Acara ini merupakan bagian dari Belt and Road Journalist Forum (BRJF) 2024 yang diselenggarakan oleh All China Journalist Association (ACJA). BRJF adalah agenda utama Belt and Road Journalist Network (BRJN) yang didirikan oleh 30 organisasi wartawan dari seluruh dunia, termasuk Persatuan Wartawan Indonesia (PWI), yang saat itu diwakili Teguh Santosa dalam kapasitasnya sebagai Ketua Bidang Luar Negeri PWI.
Saat berbicara di hadapan para peserta Roundtable of International Journalist Organizations, Teguh menyampaikan bahwa kekerasan masih menjadi ancaman nyata bagi insan pers, baik bagi wartawan di lapangan maupun pemilik media.
Sebagai contoh, Teguh menyoroti upaya pembunuhan terhadap Rahimandani yang terjadi pada Februari 2023. Meski telah berlalu lebih dari setahun, kasus ini belum juga terungkap. Pihak kepolisian belum berhasil mengidentifikasi pelaku maupun motif di balik serangan tersebut.
Rahimandani ditembak pada Jumat, 3 Februari 2023, ketika sedang dalam perjalanan menuju masjid dari rumahnya di Bengkulu. Hanya beberapa puluh meter dari rumahnya, ia berpapasan dengan dua orang yang berboncengan sepeda motor. Keduanya mengenakan jaket gelap dan helm yang menutupi wajah mereka.

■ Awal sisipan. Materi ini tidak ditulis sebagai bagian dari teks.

Definition setBits (b : ascii) (mask bits : nat) : ascii :=
    ascii_of_nat (Nat.lor (Nat.land (byteCode b) mask) bits).

  (** [randomUUID]: sixteen random bytes, the version and variant bits
      set, in the 8-4-4-4-12 layout. *)
Definition randomUUID : IO string :=
    do rs <- repeatIO 16 (randInt 256);
    let uuid := map (λ r, ascii_of_nat (Z.to_nat r)) rs in
    let uuid := alter (λ b, setBits b 15 64) 6%nat uuid in
    let uuid := alter (λ b, setBits b 63 128) 8%nat uuid in
    let part i j := hex.EncodeToString (take (j - i) (drop i uuid)) in
    ret (part 0 4 +:+ "-" +:+ part 4 6 +:+ "-" +:+ part 6 8 +:+ "-"
         +:+ part 8 10 +:+ "-" +:+ part 10 16)%nat.

  (** [randomEmail] *)
Definition randomEmail : IO string :=
    let domains := ["test.com"; "example.com"; "demo.org"; "mail.com"] in
    do n <- randInt 4;
    do local <- randomString 8;
    ret (local +:+ "@" +:+ pickString domains n).

  (** [randomPhone] *)
Definition randomPhone : IO string :=
    let prefixes :=
      ["130"; "131"; "132"; "133"; "134"; "135"; "136"; "137"; "138"; "139";
       "150"; "151"; "152"; "153"; "155"; "156"; "157"; "158"; "159";
       "180"; "181"; "182"; "183"; "184"; "185"; "186"; "187"; "188"; "189"] in
    do n <- randInt 29;
    do digits <- randomNumber 8;
    ret (pickString prefixes n +:+ digits).

  (** [randomChineseName] *)
Definition randomChineseName : IO string :=
    let surnames :=
      ["张"; "王"; "李"; "赵"; "刘"; "陈"; "杨"; "黄"; "周"; "吴";
       "徐"; "孙"; "马"; "朱"; "胡"; "郭"; "何"; "林"; "罗"; "高"] in
    let names :=
      ["伟"; "芳"; "娜"; "秀英"; "敏"; "静"; "强"; "磊"; "军"; "洋";
       "勇"; "艳"; "杰"; "娟"; "涛"; "明"; "超"; "秀兰"; "霞"; "平";
       "刚"; "桂英"; "文"; "华"; "建"; "国"; "志"; "海"; "云"; "峰"] in
    do sn <- randInt 20;
    do nn <- randInt 30;
    ret (pickString surnames sn +:+ pickString names nn).

  (** [randomUsername] *)
Definition randomUsername : IO string :=
    let prefixes := ["user"; "test"; "dev"; "admin"; "guest"; "demo"] in
    do n <- randInt 6;
    do suffix <- randomString 6;
    ret (pickString prefixes n +:+ "_" +:+ suffix).

  (** The length parameter of [string] and [number]: [param] when it
      parses as a positive integer. *)
Definition lengthParam (default : Z) (param : string) : Z :=
    if String.eqb param "" then default
    else match strconv.Atoi param with
         | Some l => if Z.ltb 0 l then l else default
         | None => default
         end.

  (** [generateRandomValue] *)
Definition generateRandomValue (randomType : string) : IO string :=
    match strings.Split randomType "." with
    | _ :: baseType :: rest =>
      let param := match rest with p :: _ => p | [] => "" end in
      if String.eqb baseType "string" then randomString (lengthParam 8 param)
      else if String.eqb baseType "number" then randomNumber (lengthParam 6 param)
      else if String.eqb baseType "uuid" then randomUUID
      else if String.eqb baseType "timestamp" then
        do t <- (timeNow : IO Z); ret (strconv.Itoa (Z.quot t 1000000))
      else if String.eqb baseType "datetime" then
        do t <- (timeNow : IO Z); ret (timeFormat "2006-01-02 15:04:05" t)
      else if String.eqb baseType "date" then
        do t <- (timeNow : IO Z); ret (timeFormat "2006-01-02" t)
      else if String.eqb baseType "email" then randomEmail
      else if String.eqb baseType "phone" then randomPhone
      else if String.eqb baseType "name" then randomChineseName
      else if String.eqb baseType "username" then randomUsername
      else ret ""
    | _ => ret ""
    end.

  (** *** fmt *)

Definition sortByKey {A} (l : list (string * A)) : list (string * A) :=
    SliceStable (λ a b, String.ltb (fst a) (fst b)) l.

  (** [fmt.Sprintf("%v", v)]: maps print with their keys in order. *)
Fixpoint Sprint (v : Value) : string :=
    match v with
    | VNil => "<nil>"
    | VBool b => if b then "true" else "false"
    | VInt n | VInt64 n => strconv.Itoa n
    | VFloat32 f => formatFloat32 f
    | VFloat64 f => formatFloat64 f
    | VString s => s
    | VSlice l => "[" +:+ strings.Join (map Sprint l) " " +:+ "]"
    | VMap m =>
      let entries := map_fold (λ k x acc, (k, Sprint x) :: acc) [] m in
      "map[" +:+ strings.Join (map (λ kv, fst kv +:+ ":" +:+ snd kv)
                                    (sortByKey entries)) " " +:+ "]"
    end.

  (** *** Field paths *)

  (** [fieldPathPart] *)
Record fieldPathPart := mkPart {
    name : string;
    isArray : bool;
    index : Z }.

  (** The local variables of [parseFieldPath]. *)
Record parseState := mkParse {
    parts : list fieldPathPart;
    currentPart : string;
    inBracket : bool;
    bracketContent : string }.

  (** The [switch ch] of the loop of [parseFieldPath]. *)
Definition parseSwitch (st : parseState) (r : utf8.Rune) : parseState :=
    let '(mkParse parts currentPart inBracket bracketContent) := st in
    match utf8.ascii_ch r with
    | Some "."%char =>
      if inBracket
      then mkParse parts currentPart inBracket (bracketContent +:+ utf8.encoded r)
      else if negb (String.eqb currentPart "")
      then mkParse (parts ++ [mkPart currentPart false 0]) "" inBracket bracketContent
      else st
    | Some "["%char => mkParse parts currentPart true bracketContent
    | Some "]"%char =>
      if inBracket then
        match strconv.Atoi bracketContent with
        | Some index =>
          if Z.leb 0 index
          then mkParse (parts ++ [mkPart currentPart true index]) "" false ""
          else mkParse parts currentPart false ""
        | None => mkParse parts currentPart false ""
        end
      else st
    | _ =>
      if inBracket
      then mkParse parts currentPart inBracket (bracketContent +:+ utf8.encoded r)
      else mkParse parts (currentPart +:+ utf8.encoded r) inBracket bracketContent
    end.

  (** One iteration: the switch, then the part still being built is
      closed when the rune starts at the last byte of the path. *)
Definition parseStep (st : parseState) (r : utf8.Rune) : parseState :=
    let st' := parseSwitch st r in
    if utf8.atLastByte r && negb (String.eqb (currentPart st') "")
    then mkParse (parts st' ++ [mkPart (currentPart st') false 0])
                 (currentPart st') (inBracket st') (bracketContent st')
    else st'.

  (** [parseFieldPath] *)
Definition parseFieldPath (path : string) : list fieldPathPart :=
    if String.eqb path "" then []
    else parts (fold_left parseStep (utf8.range path 0) (mkParse [] "" false "")).

  (** [json.Marshal] then [json.Unmarshal] into a
      [map[string]interface{}]: of the values of [Value] only nil, which
      is encoded as [null] and leaves the map nil, decodes without
      error; [None] is the error. *)
Definition jsonToMap (v : Value) : option (gmap string Value) :=
    match v with
    | VNil => Some ∅
    | _ => None
    end.

  (** The same into a [[]interface{}]. *)
Definition jsonToSlice (v : Value) : option (list Value) :=
    match v with
    | VNil => Some []
    | _ => None
    end.

  (** Access to the field [name] of [current]; [None] is [return nil]. *)
Definition fieldOf (current : Value) (name : string) : option Value :=
    match current with
    | VMap v => v !! name
    | _ => match jsonToMap current with
           | Some m => m !! name
           | None => None
           end
    end.

  (** Access to the element [index] of [current]. *)
Definition elementOf (current : Value) (index : Z) : option Value :=
    let at_ (arr : list Value) :=
      if Z.leb 0 index && Z.ltb index (Z.of_nat (length arr))
      then arr !! Z.to_nat index else None in
    match current with
    | VSlice arr => at_ arr
    | _ => match jsonToSlice current with
           | Some slice => at_ slice
           | None => None
           end
    end.

  (** The body of the loop of [extractFieldValue]. *)
Definition extractStep (current : Value) (part : fieldPathPart) : option Value :=
    if isArray part then
      match (if negb (String.eqb (name part) "")
             then fieldOf current (name part) else Some current) with
      | Some current' => elementOf current' (index part)
      | None => None
      end
    else fieldOf current (name part).
Lemma start_arms_one_watch_witness :
  let w := pageLoad 500 5 20 MO_Available true true emptyPage 1 in
  ((isPrototype Prototype = true -> _usedInstance (self w) = false) /\
   0 < 5 /\ 5 < 20 /\ setIntervalWorks (host w) = true) /\
  exists w', start Prototype alertCallback w = (Normal tt, w') /\
             activeIntervals (host w') = [(1, DomMutationsCountObserver)].
Proof.
  cbn zeta. split; [repeat split; lia|].
  destruct (start_arms_one_watch Prototype alertCallback
              (pageLoad 500 5 20 MO_Available true true emptyPage 1))
    as (w' & H1 & H2 & _); [reflexivity|cbn; lia|cbn; lia|reflexivity|].
  exists w'. split; [exact H1|exact H2].
Defined.

(** X7: when [setInterval] throws, [callWhenReadyToGo] throws the setup
    error that wraps it.  No timer and no run of the driver exists, the
    callback is neither stored nor called; a prototype instance is used
    up all the same, and a mutation subscription made just before is
    left registered. *)
Theorem start_setup_failure copy cb w :
  (isPrototype copy = true -> _usedInstance (self w) = false) ->
  _READY_AFTER_N_STEADY_STATE_INTERVALS (self w)
    < _EXIT_REGARDLESS_AFTER_MAX_INTERVALS (self w) ->
  setIntervalWorks (host w) = false ->
  exists w',
    start copy cb w = (Throw (SetupError HostError), w') /\
    activeIntervals (host w') = activeIntervals (host w) /\
    pendingTimeouts (host w') = pendingTimeouts (host w) /\
    _domMutationOrNodeCountIntervalCheck (self w')
      = _domMutationOrNodeCountIntervalCheck (self w) /\
    _user_callback (self w') = _user_callback (self w) /\
    invoked (host w') = invoked (host w) /\
    _usedInstance (self w') = (if isPrototype copy then true else _usedInstance (self w)) /\
    mutationSubscriptions (host w') =
      (if mutationSetupFails (mutationObserverSupport (host w))
       then mutationSubscriptions (host w)
       else S (mutationSubscriptions (host w))).
Proof.
  intros Hu Hm Hw. explode w. subst.
  destruct mutationObserverSupport0.
  all: destruct copy; cbn [isPrototype] in Hu; try rewrite (Hu eq_refl); js_run.
  all: eexists; split; [reflexivity|]; js_goal.
Qed.

Lemma start_setup_failure_witness :
  let w := pageLoad 500 5 20 MO_Available false true emptyPage 1 in
  ((isPrototype Prototype = true -> _usedInstance (self w) = false) /\
   5 < 20 /\ setIntervalWorks (host w) = false) /\
  exists w', start Prototype alertCallback w = (Throw (SetupError HostError), w') /\
             activeIntervals (host w') = [].
Proof.
  cbn zeta. split; [repeat split; lia|].
  destruct (start_setup_failure Prototype alertCallback
              (pageLoad 500 5 20 MO_Available false true emptyPage 1))
    as (w' & H1 & H2 & _); [reflexivity|cbn; lia|reflexivity|].
  exists w'. split; [exact H1|exact H2].
Defined.

(** X8: with the threshold 0 (which the validation accepts whenever the
    budget is positive) the callback is called inside
    [callWhenReadyToGo], before it returns: afterwards the callback has
    been called once, the interval timer set up a moment earlier is
    cleared and no run of the driver is armed.  The call returns
    normally if the page has a global named [callback]; otherwise it
    throws the ReferenceError of the driver's console line. *)
Theorem threshold_zero_calls_back_at_once
    copy interval max support bound doc next cb :
  0 < max ->
  let r := start copy cb (pageLoad interval 0 max support true bound doc next) in
  fst r = (if bound then Normal tt else Throw (ReferenceError "callback")) /\
  Fired cb (snd r) /\
  uncaught (host (snd r)) = [].
Proof.
  intros Hm. unfold pageLoad, newLoadChecker, freshPage.
  destruct cb as [cid cthrows], copy, support.
  all: js_run.
  all: js_goal.
Qed.

Lemma threshold_zero_calls_back_at_once_witness :
  0 < 20 /\
  Fired failingCallback
    (snd (start Prototype failingCallback
            (pageLoad 500 0 20 MO_Available true true emptyPage 1))).
Proof.
  split; [lia|].
  apply (threshold_zero_calls_back_at_once Prototype 500 20 MO_Available true
           emptyPage 1 failingCallback).
  lia.
Defined.

(** ** Cleaning up *)

Lemma filter_filter {A} (p : A -> bool) l : filter p (filter p l) = filter p l.
Proof.
  induction l as [|x l IH]; [reflexivity|].
  cbn [filter]. destruct (p x) eqn:E; [|exact IH].
  cbn [filter]. rewrite E, IH. reflexivity.
Qed.

Lemma cleanup_spec w :
  _cleanupLoadChecker w =
  (Normal tt,
   match _domMutationOrNodeCountIntervalCheck (self w) with
   | None => w
   | Some id =>
       {| self := self w;
          host := set_timers (nextTimerId (host w))
                    (filter (fun t => negb (fst t =? id)) (activeIntervals (host w)))
                    (host w) |}
   end).
Proof. explode w. destruct _domMutationOrNodeCountIntervalCheck0; reflexivity. Qed.

(** X9: [_cleanupLoadChecker] never throws, clears the interval timer of
    the object's handle and no other timer of the page, keeps the (now
    stale) handle, and doing it again changes nothing. *)
Theorem cleanup_clears_own_timer_only w :
  let w' := snd (_cleanupLoadChecker w) in
  fst (_cleanupLoadChecker w) = Normal tt /\
  intervalRunning (_domMutationOrNodeCountIntervalCheck (self w)) w' = false /\
  (forall id f,
     In (id, f) (activeIntervals (host w')) <->
     In (id, f) (activeIntervals (host w))
     /\ _domMutationOrNodeCountIntervalCheck (self w) <> Some id) /\
  self w' = self w /\
  snd (_cleanupLoadChecker w') = w'.
Proof.
  cbn zeta. rewrite (cleanup_spec w). cbn [fst snd].
  destruct (_domMutationOrNodeCountIntervalCheck (self w)) as [id0|] eqn:E.
  - rewrite cleanup_spec. cbn [fst snd self host].
    rewrite E. cbn [intervalRunning host activeIntervals set_timers nextTimerId].
    split; [reflexivity|]. split; [apply cleared_not_running|].
    split; [|split; [reflexivity|]].
    + intros id f. rewrite filter_In. cbn [fst].
      split; intros [H1 H2]; (split; [exact H1|]).
      * intros Heq. injection Heq as Heq. subst id0.
        rewrite Nat.eqb_refl in H2. discriminate H2.
      * destruct (Nat.eqb_spec id id0) as [Heq|Hne]; [subst; contradiction H2; reflexivity|reflexivity].
    + rewrite filter_filter. reflexivity.
  - rewrite cleanup_spec, E. cbn [intervalRunning].
    split; [reflexivity|]. split; [reflexivity|].
    split; [|split; reflexivity].
    intros id f. split; [intros H; split; [exact H|discriminate]|intros [H _]; exact H].
Qed.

Setelah berpapasan, para pelaku memutar balik motor dan mengikuti Rahimandani. Salah satu pelaku menembak dari jarak dekat sebelum melarikan diri. Meski peluru mengenai tubuh dan lengan kiri Rahimandani, nyawanya terselamatkan.
Setelah insiden tersebut, Rahimandani yang terluka parah segera dilarikan ke rumah sakit. Awalnya, pihak Kepolisian Daerah Bengkulu tampak bersemangat menyelidiki kasus ini, namun seiring berjalannya waktu, penyelidikan tampaknya mandek.
Teguh juga mengkritik Dewan Pers yang dinilainya kurang memberi perhatian serius terhadap kasus ini. Menurut Teguh, ada anggota Dewan Pers yang sempat menyatakan bahwa kasus Rahimandani tidak termasuk kekerasan terhadap pers karena korban bukanlah wartawan lapangan. Namun, Dewan Pers kemudian berjanji untuk memperluas definisi kekerasan terhadap insan pers, mencakup tidak hanya wartawan tetapi juga pemilik media.
“Sampai saat ini belum ada ketegasan dari Dewan Pers terkait kasus ini, sementara pihak kepolisian masih belum menyelesaikannya,” ujar Teguh dengan nada prihatin.
Teguh mengajak masyarakat pers internasional untuk mendukung pengungkapan kasus ini dan menyatakan bahwa JMSI akan menggalang kampanye kesadaran global dalam waktu dekat.
“Kita tidak boleh membiarkan kasus-kasus seperti ini berlalu begitu saja. Sahabat kami hidup dalam ketakutan setiap hari karena pelaku yang mencoba membunuhnya masih bebas berkeliaran,” tutup Teguh.